Work instruction – From the line containing "rewrite Hbest, Htrim." to the last line of the records, reproduce every line exactly and print nothing else.

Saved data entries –
Lemma Forall_Ok_Forall2 {A B : Type} (f : A → result B) (l : list A) :
  Forall (λ a, ∃ b, f a = Ok b) l → ∃ bs, Forall2 (λ a b, f a = Ok b) l bs.
Proof.
  induction 1 as [|a l [b Hb] _ [bs IH]]; [exists []; constructor|].
  exists (b :: bs). constructor; assumption.
Qed.

(** X13. [draw_bar_chart] writes nothing when it raises before the encoder
    is called: on no rows at all it raises [ValueError], and when the extent
    of a bar cannot be computed it raises the exception of the first such
    row; in both cases the file system is left as it was. *)
Theorem draw_bar_chart_raises (path : string) (fs : FS) :
  draw_bar_chart F bar_extent compress io [] path fs = (fs, Raise ValueError)
  ∧ ∀ (rows pre post : list F) (row : F) (e : exn),
      rows = pre ++ row :: post →
      Forall (λ r, ∃ extent, bar_extent rows r = Ok extent) pre →
      bar_extent rows row = Raise e →
      draw_bar_chart F bar_extent compress io rows path fs = (fs, Raise e).
Proof.
  split; [reflexivity|].
  intros rows pre post row e Erows Hpre He.
  destruct (Forall_Ok_Forall2 _ _ Hpre) as [extents Hext].
  unfold draw_bar_chart.
  assert (chart_rows F bar_extent rows = Raise e) as ->; [|reflexivity].
  unfold chart_rows. destruct rows as [|r rows'].
  { destruct pre; discriminate Erows. }
  remember (r :: rows') as rows eqn:E0. clear E0.
  replace (chart_top + (Z.of_nat (length rows) * (bar_h + bar_gap) - bar_gap) + chart_bottom)
    with (chart_height (length rows))
    by (unfold chart_height, chart_top, chart_bottom, bar_h, bar_gap; lia).
  replace (Z.to_nat chart_width) with 1200%nat by reflexivity.
  rewrite blank_canvas, (draw_axis_render 1200 ltac:(lia)), bind_Ok.
  assert (zip (seqZ 0 (Z.of_nat (length rows))) rows
          = zip (seqZ (Z.of_nat 0) (Z.of_nat (length pre))) pre
            ++ (Z.of_nat (length pre), row)
               :: zip (seqZ (Z.of_nat (S (length pre))) (Z.of_nat (length post))) post)
    as ->.
  { clear Hext He Hpre. subst rows. rewrite length_app. cbn [length].
    replace (Z.of_nat (length pre + S (length post)))
      with (Z.of_nat (length pre) + Z.of_nat (S (length post))) by lia.
    rewrite seqZ_app by lia.
    rewrite zip_with_app by (rewrite length_seqZ; lia).
    f_equal. rewrite seqZ_cons by lia. cbn [zip_with]. f_equal.
    f_equal. f_equal; lia. }
  rewrite for_each_app.
  rewrite (draw_bars_render F bar_extent 1200 ltac:(lia) rows (length rows) pre extents
             Hext 0).
  - rewrite bind_Ok. cbn [for_each]. rewrite (draw_bar_Raise rows _ _ row e He).
    reflexivity.
  - rewrite Erows, length_app. lia.
  - intros y x. destruct (axis_at _ _ _); reflexivity.
Qed.

End ChartResults.

Lemma draw_bar_chart_picture_witness :
  draw_bar_chart Z (λ _ rating, Ok rating) deflate_stored plain_fs [300; 5000; -3]
                 "outputs/rank_order.png" ∅
  = make_png deflate_stored plain_fs 1200 (52 * Z.of_nat (length [300; 5000; -3]) + 54)
             (chart_image [300; 5000; -3]) "outputs/rank_order.png" ∅.
Proof.
  apply draw_bar_chart_picture; [discriminate | repeat constructor].
Defined.

Lemma chart_geometry_witness :
  ∃ height rgb_rows,
    chart_rows Z (λ _ rating, Ok rating) [300; 5000; -3] = Ok (height, rgb_rows)
    ∧ height = 52 * Z.of_nat (length [300; 5000; -3]) + 54
    ∧ 1 ≤ chart_width ∧ 1 ≤ height
    ∧ Z.of_nat (length rgb_rows) = height
    ∧ Forall (λ row, Z.of_nat (length row) = chart_width * 3) rgb_rows.
Proof.
  apply (chart_geometry Z (λ _ rating, Ok rating) [300; 5000; -3] [300; 5000; -3]);
    [discriminate | repeat constructor].
Defined.

Lemma draw_bar_chart_raises_witness :
  draw_bar_chart Z (λ _ rating, if rating <? 0 then Raise ValueError else Ok rating)
                 deflate_stored plain_fs [300; -3; 7] "outputs/rank_order.png" ∅
  = (∅, Raise ValueError).
Proof.
  apply (proj2 (draw_bar_chart_raises Z
                  (λ _ rating, if rating <? 0 then Raise ValueError else Ok rating)
                  deflate_stored _ plain_fs "outputs/rank_order.png" ∅)
           [300; -3; 7] [300] [7] (-3) ValueError).
  - reflexivity.
  - repeat constructor. exists 300. reflexivity.
  - reflexivity.
Defined.
(** X19.  Once an event has delivered a final result that is not white
    space only, [stop] returns a result: its raw transcript is the trimmed
    final transcript, which contains that event's final chunks. *)
Theorem final_result_makes_stop_succeed (options : Options) (h : Hook)
    (event : SpeechRecognitionEvent) (r : RecognitionResult) (now : Q) :
  In r (skipn (resultIndex event) (results event)) ->
  isFinal r = true ->
  blank (transcript r) = false ->
  let h' := fst (fst (onresult options h event)) in
  exists res,
    stop Math_sqrt createEmptyConfidences h' now = Ok (detach h', Some res)
    /\ rawTranscript res
       = Text.trim (finalTranscriptRef h
                    ++ finalOf (skipn (resultIndex event) (results event))).
Proof.
  intros Hin Hf Hb h'.
  assert (Hfinal : finalTranscriptRef h'
                   = (finalTranscriptRef h
                      ++ finalOf (skipn (resultIndex event) (results event)))%string).
  { unfold h', onresult. rewrite scanResults_closed. simpl.
    destruct (finalOf _ =? "")%string eqn:E; [|reflexivity].
    apply String.eqb_eq in E. now rewrite E, append_empty_r. }
  assert (Hnb : blank (finalTranscriptRef h') = false).
  { rewrite Hfinal, blank_app, (blank_finalOf _ r Hin Hf Hb).
    apply andb_false_r. }
  assert (Htrim : (Text.trim (finalTranscriptRef h') =? "")%string = false).
  { apply String.eqb_neq. intros E. apply trim_blank in E. congruence. }
  rewrite stop_value.
  assert (Hbest : bestTranscript h' = Text.trim (finalTranscriptRef h')).
  { unfold bestTranscript, Text.or_else. now rewrite Htrim. }
  rewrite Hbest, Htrim. eexists. split; [reflexivity|].
  unfold resultOf. cbn [rawTranscript]. now rewrite Hbest, Hfinal.
Qed.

Exercise answer –
  rewrite Hbest, Htrim. eexists. split; [reflexivity|].
  unfold resultOf. cbn [rawTranscript]. now rewrite Hbest, Hfinal.
Qed.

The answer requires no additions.